» What this task involves
A word-for-word copy of the records below is required.

-- Provided material follows --

Definition mm_context_t : ctype := struct [
  F u64 "ctx_id";
  F atomic64_t "tlb_gen";
  F t_long_unsigned_int "next_trim_cpumask";
  F struct_rw_semaphore "ldt_usr_sem";
  F (TPtr "struct ldt_struct") "ldt";
  F t_long_unsigned_int "flags";
  F struct_mutex "lock";
  F (TPtr "void") "vdso";
  F (TPtr "struct vdso_image") "vdso_image";
  F atomic_t "perf_rdpmc_allowed";
  F u16 "pkey_allocation_map";
  F s16 "execute_only_pkey"].

Definition lockdep_map_p : ctype := struct [].

Definition struct_maple_tree : ctype := struct [
  F (union [
    F spinlock_t "ma_lock";
    F lockdep_map_p "ma_external_lock"]) "";
  F t_unsigned_int "ma_flags";
  F (TPtr "void") "ma_root"].

Definition struct_percpu_counter : ctype := struct [
  F raw_spinlock_t "lock";
  F s64 "count";
  F struct_list_head "list";
  F (TPtr "s32") "counters"].

Definition struct_uprobes_state : ctype := struct [
  F (TPtr "struct xol_area") "xol_area"].

Definition work_func_t : ctype := (TPtr "fn").

Definition struct_work_struct : ctype := struct [
  F atomic_long_t "data";
  F struct_list_head "entry";
  F work_func_t "func"].

Definition struct_mm_struct : ctype := struct [
  F (struct [
    F (struct [
      F atomic_t "mm_count";
      B t_long_int "" 64;
      B t_long_int "" 64;
      B t_long_int "" 64;
      B t_long_int "" 64;
      B t_long_int "" 64;
      B t_long_int "" 64;
      B t_long_int "" 64]) "";
    F struct_maple_tree "mm_mt";
    F (TPtr "fn") "get_unmapped_area";
    F t_long_unsigned_int "mmap_base";
    F t_long_unsigned_int "mmap_legacy_base";
    F t_long_unsigned_int "mmap_compat_base";
    F t_long_unsigned_int "mmap_compat_legacy_base";
    F t_long_unsigned_int "task_size";
    F (TPtr "pgd_t") "pgd";
    F atomic_t "membarrier_state";
    F atomic_t "mm_users";
    F (TPtr "struct mm_cid") "pcpu_cid";
    F t_long_unsigned_int "mm_cid_next_scan";
    F atomic_long_t "pgtables_bytes";
    F t_int "map_count";
    F spinlock_t "page_table_lock";
    F struct_rw_semaphore "mmap_lock";
    F struct_list_head "mmlist";
    F t_int "mm_lock_seq";
    F t_long_unsigned_int "hiwater_rss";
    F t_long_unsigned_int "hiwater_vm";
    F t_long_unsigned_int "total_vm";
    F t_long_unsigned_int "locked_vm";
    F atomic64_t "pinned_vm";
    F t_long_unsigned_int "data_vm";
    F t_long_unsigned_int "exec_vm";
    F t_long_unsigned_int "stack_vm";
    F t_long_unsigned_int "def_flags";
    F seqcount_t "write_protect_seq";
    F spinlock_t "arg_lock";
    F t_long_unsigned_int "start_code";
    F t_long_unsigned_int "end_code";
    F t_long_unsigned_int "start_data";
    F t_long_unsigned_int "end_data";
    F t_long_unsigned_int "start_brk";
    F t_long_unsigned_int "brk";
    F t_long_unsigned_int "start_stack";
    F t_long_unsigned_int "arg_start";
    F t_long_unsigned_int "arg_end";
    F t_long_unsigned_int "env_start";
    F t_long_unsigned_int "env_end";
    F (TArray t_long_unsigned_int 52) "saved_auxv";
    F (TArray struct_percpu_counter 4) "rss_stat";
    F (TPtr "struct linux_binfmt") "binfmt";
    F mm_context_t "context";
    F t_long_unsigned_int "flags";
    F spinlock_t "ioctx_lock";
    F (TPtr "struct kioctx_table") "ioctx_table";
    F (TPtr "struct task_struct") "owner";
    F (TPtr "struct user_namespace") "user_ns";
    F (TPtr "struct file") "exe_file";
    F (TPtr "struct mmu_notifier_subscriptions") "notifier_subscriptions";
    F t_long_unsigned_int "numa_next_scan";
    F t_long_unsigned_int "numa_scan_offset";
    F t_int "numa_scan_seq";
    F atomic_t "tlb_flush_pending";
    F atomic_t "tlb_flush_batched";
    F struct_uprobes_state "uprobes_state";
    F atomic_long_t "hugetlb_usage";
    F struct_work_struct "async_put_work";
    F (TPtr "struct iommu_mm_data") "iommu_mm";
    F t_long_unsigned_int "ksm_merging_pages";
    F t_long_unsigned_int "ksm_rmap_items";
    F atomic_long_t "ksm_zero_pages";
    F (struct [
      F struct_list_head "list";
      F t_long_unsigned_int "bitmap";
      F (TPtr "struct mem_cgroup") "memcg"]) "lru_gen";
    B t_long_int "" 64;
    B t_long_int "" 64]) "";
  F (TArray t_long_unsigned_int 0) "cpu_bitmap"].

-- Provided material concluded --

» Answer box
Definition mm_context_t : ctype := struct [
  F u64 "ctx_id";
  F atomic64_t "tlb_gen";
  F t_long_unsigned_int "next_trim_cpumask";
  F struct_rw_semaphore "ldt_usr_sem";
  F (TPtr "struct ldt_struct") "ldt";
  F t_long_unsigned_int "flags";
  F struct_mutex "lock";
  F (TPtr "void") "vdso";
  F (TPtr "struct vdso_image") "vdso_image";
  F atomic_t "perf_rdpmc_allowed";
  F u16 "pkey_allocation_map";
  F s16 "execute_only_pkey"].

Definition lockdep_map_p : ctype := struct [].

Definition struct_maple_tree : ctype := struct [
  F (union [
    F spinlock_t "ma_lock";
    F lockdep_map_p "ma_external_lock"]) "";
  F t_unsigned_int "ma_flags";
  F (TPtr "void") "ma_root"].

Definition struct_percpu_counter : ctype := struct [
  F raw_spinlock_t "lock";
  F s64 "count";
  F struct_list_head "list";
  F (TPtr "s32") "counters"].

Definition struct_uprobes_state : ctype := struct [
  F (TPtr "struct xol_area") "xol_area"].

Definition work_func_t : ctype := (TPtr "fn").

Definition struct_work_struct : ctype := struct [
  F atomic_long_t "data";
  F struct_list_head "entry";
  F work_func_t "func"].

Definition struct_mm_struct : ctype := struct [
  F (struct [
    F (struct [
      F atomic_t "mm_count";
      B t_long_int "" 64;
      B t_long_int "" 64;
      B t_long_int "" 64;
      B t_long_int "" 64;
      B t_long_int "" 64;
      B t_long_int "" 64;
      B t_long_int "" 64]) "";
    F struct_maple_tree "mm_mt";
    F (TPtr "fn") "get_unmapped_area";
    F t_long_unsigned_int "mmap_base";
    F t_long_unsigned_int "mmap_legacy_base";
    F t_long_unsigned_int "mmap_compat_base";
    F t_long_unsigned_int "mmap_compat_legacy_base";
    F t_long_unsigned_int "task_size";
    F (TPtr "pgd_t") "pgd";
    F atomic_t "membarrier_state";
    F atomic_t "mm_users";
    F (TPtr "struct mm_cid") "pcpu_cid";
    F t_long_unsigned_int "mm_cid_next_scan";
    F atomic_long_t "pgtables_bytes";
    F t_int "map_count";
    F spinlock_t "page_table_lock";
    F struct_rw_semaphore "mmap_lock";
    F struct_list_head "mmlist";
    F t_int "mm_lock_seq";
    F t_long_unsigned_int "hiwater_rss";
    F t_long_unsigned_int "hiwater_vm";
    F t_long_unsigned_int "total_vm";
    F t_long_unsigned_int "locked_vm";
    F atomic64_t "pinned_vm";
    F t_long_unsigned_int "data_vm";
    F t_long_unsigned_int "exec_vm";
    F t_long_unsigned_int "stack_vm";
    F t_long_unsigned_int "def_flags";
    F seqcount_t "write_protect_seq";
    F spinlock_t "arg_lock";
    F t_long_unsigned_int "start_code";
    F t_long_unsigned_int "end_code";
    F t_long_unsigned_int "start_data";
    F t_long_unsigned_int "end_data";
    F t_long_unsigned_int "start_brk";
    F t_long_unsigned_int "brk";
    F t_long_unsigned_int "start_stack";
    F t_long_unsigned_int "arg_start";
    F t_long_unsigned_int "arg_end";
    F t_long_unsigned_int "env_start";
    F t_long_unsigned_int "env_end";
    F (TArray t_long_unsigned_int 52) "saved_auxv";
    F (TArray struct_percpu_counter 4) "rss_stat";
    F (TPtr "struct linux_binfmt") "binfmt";
    F mm_context_t "context";
    F t_long_unsigned_int "flags";
    F spinlock_t "ioctx_lock";
    F (TPtr "struct kioctx_table") "ioctx_table";
    F (TPtr "struct task_struct") "owner";
    F (TPtr "struct user_namespace") "user_ns";
    F (TPtr "struct file") "exe_file";
    F (TPtr "struct mmu_notifier_subscriptions") "notifier_subscriptions";
    F t_long_unsigned_int "numa_next_scan";
    F t_long_unsigned_int "numa_scan_offset";
    F t_int "numa_scan_seq";
    F atomic_t "tlb_flush_pending";
    F atomic_t "tlb_flush_batched";
    F struct_uprobes_state "uprobes_state";
    F atomic_long_t "hugetlb_usage";
    F struct_work_struct "async_put_work";
    F (TPtr "struct iommu_mm_data") "iommu_mm";
    F t_long_unsigned_int "ksm_merging_pages";
    F t_long_unsigned_int "ksm_rmap_items";
    F atomic_long_t "ksm_zero_pages";
    F (struct [
      F struct_list_head "list";
      F t_long_unsigned_int "bitmap";
      F (TPtr "struct mem_cgroup") "memcg"]) "lru_gen";
    B t_long_int "" 64;
    B t_long_int "" 64]) "";
  F (TArray t_long_unsigned_int 0) "cpu_bitmap"].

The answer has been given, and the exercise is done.